Write out the entries again. Match each one exactly.

Stored entries
"""
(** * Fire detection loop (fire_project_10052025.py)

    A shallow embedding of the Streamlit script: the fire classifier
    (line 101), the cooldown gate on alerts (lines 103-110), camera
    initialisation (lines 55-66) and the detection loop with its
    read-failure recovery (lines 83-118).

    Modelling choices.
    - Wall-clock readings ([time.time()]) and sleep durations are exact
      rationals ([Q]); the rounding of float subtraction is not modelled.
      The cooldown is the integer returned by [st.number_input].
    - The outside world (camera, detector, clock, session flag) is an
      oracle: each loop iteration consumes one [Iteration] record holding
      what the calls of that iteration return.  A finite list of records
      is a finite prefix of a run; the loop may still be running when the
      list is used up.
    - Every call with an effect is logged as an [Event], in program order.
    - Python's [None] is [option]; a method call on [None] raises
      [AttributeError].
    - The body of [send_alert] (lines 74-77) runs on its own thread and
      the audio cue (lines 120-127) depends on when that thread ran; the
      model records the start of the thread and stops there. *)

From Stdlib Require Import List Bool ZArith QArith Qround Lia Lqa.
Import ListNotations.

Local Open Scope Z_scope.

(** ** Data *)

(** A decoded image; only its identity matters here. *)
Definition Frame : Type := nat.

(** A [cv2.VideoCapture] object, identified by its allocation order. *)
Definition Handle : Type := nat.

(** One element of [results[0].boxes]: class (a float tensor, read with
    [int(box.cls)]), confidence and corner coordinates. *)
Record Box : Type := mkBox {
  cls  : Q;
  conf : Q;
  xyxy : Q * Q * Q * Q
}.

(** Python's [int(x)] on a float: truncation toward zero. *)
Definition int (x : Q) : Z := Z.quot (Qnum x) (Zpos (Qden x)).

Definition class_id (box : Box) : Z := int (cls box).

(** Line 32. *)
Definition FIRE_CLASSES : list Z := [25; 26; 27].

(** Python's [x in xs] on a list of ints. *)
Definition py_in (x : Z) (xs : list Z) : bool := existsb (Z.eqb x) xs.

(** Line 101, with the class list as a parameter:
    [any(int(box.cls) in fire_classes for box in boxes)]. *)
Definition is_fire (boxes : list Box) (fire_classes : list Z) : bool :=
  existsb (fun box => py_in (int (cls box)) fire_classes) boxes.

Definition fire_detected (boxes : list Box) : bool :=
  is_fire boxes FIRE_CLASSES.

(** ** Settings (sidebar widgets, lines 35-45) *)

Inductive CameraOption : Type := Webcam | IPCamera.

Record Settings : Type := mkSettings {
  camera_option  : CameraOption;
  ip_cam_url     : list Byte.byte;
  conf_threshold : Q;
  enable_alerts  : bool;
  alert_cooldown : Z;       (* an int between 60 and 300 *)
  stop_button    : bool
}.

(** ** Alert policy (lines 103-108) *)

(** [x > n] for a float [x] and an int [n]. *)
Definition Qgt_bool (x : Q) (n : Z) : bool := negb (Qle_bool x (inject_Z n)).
"""
[WRITTEN RESPONSE]:
(** * Fire detection loop (fire_project_10052025.py)

    A shallow embedding of the Streamlit script: the fire classifier
    (line 101), the cooldown gate on alerts (lines 103-110), camera
    initialisation (lines 55-66) and the detection loop with its
    read-failure recovery (lines 83-118).

    Modelling choices.
    - Wall-clock readings ([time.time()]) and sleep durations are exact
      rationals ([Q]); the rounding of float subtraction is not modelled.
      The cooldown is the integer returned by [st.number_input].
    - The outside world (camera, detector, clock, session flag) is an
      oracle: each loop iteration consumes one [Iteration] record holding
      what the calls of that iteration return.  A finite list of records
      is a finite prefix of a run; the loop may still be running when the
      list is used up.
    - Every call with an effect is logged as an [Event], in program order.
    - Python's [None] is [option]; a method call on [None] raises
      [AttributeError].
    - The body of [send_alert] (lines 74-77) runs on its own thread and
      the audio cue (lines 120-127) depends on when that thread ran; the
      model records the start of the thread and stops there. *)

From Stdlib Require Import List Bool ZArith QArith Qround Lia Lqa.
Import ListNotations.

Local Open Scope Z_scope.

(** ** Data *)

(** A decoded image; only its identity matters here. *)
Definition Frame : Type := nat.

(** A [cv2.VideoCapture] object, identified by its allocation order. *)
Definition Handle : Type := nat.

(** One element of [results[0].boxes]: class (a float tensor, read with
    [int(box.cls)]), confidence and corner coordinates. *)
Record Box : Type := mkBox {
  cls  : Q;
  conf : Q;
  xyxy : Q * Q * Q * Q
}.

(** Python's [int(x)] on a float: truncation toward zero. *)
Definition int (x : Q) : Z := Z.quot (Qnum x) (Zpos (Qden x)).

Definition class_id (box : Box) : Z := int (cls box).

(** Line 32. *)
Definition FIRE_CLASSES : list Z := [25; 26; 27].

(** Python's [x in xs] on a list of ints. *)
Definition py_in (x : Z) (xs : list Z) : bool := existsb (Z.eqb x) xs.

(** Line 101, with the class list as a parameter:
    [any(int(box.cls) in fire_classes for box in boxes)]. *)
Definition is_fire (boxes : list Box) (fire_classes : list Z) : bool :=
  existsb (fun box => py_in (int (cls box)) fire_classes) boxes.

Definition fire_detected (boxes : list Box) : bool :=
  is_fire boxes FIRE_CLASSES.

(** ** Settings (sidebar widgets, lines 35-45) *)

Inductive CameraOption : Type := Webcam | IPCamera.

Record Settings : Type := mkSettings {
  camera_option  : CameraOption;
  ip_cam_url     : list Byte.byte;
  conf_threshold : Q;
  enable_alerts  : bool;
  alert_cooldown : Z;       (* an int between 60 and 300 *)
  stop_button    : bool
}.

(** ** Alert policy (lines 103-108) *)

(** [x > n] for a float [x] and an int [n]. *)
Definition Qgt_bool (x : Q) (n : Z) : bool := negb (Qle_bool x (inject_Z n)).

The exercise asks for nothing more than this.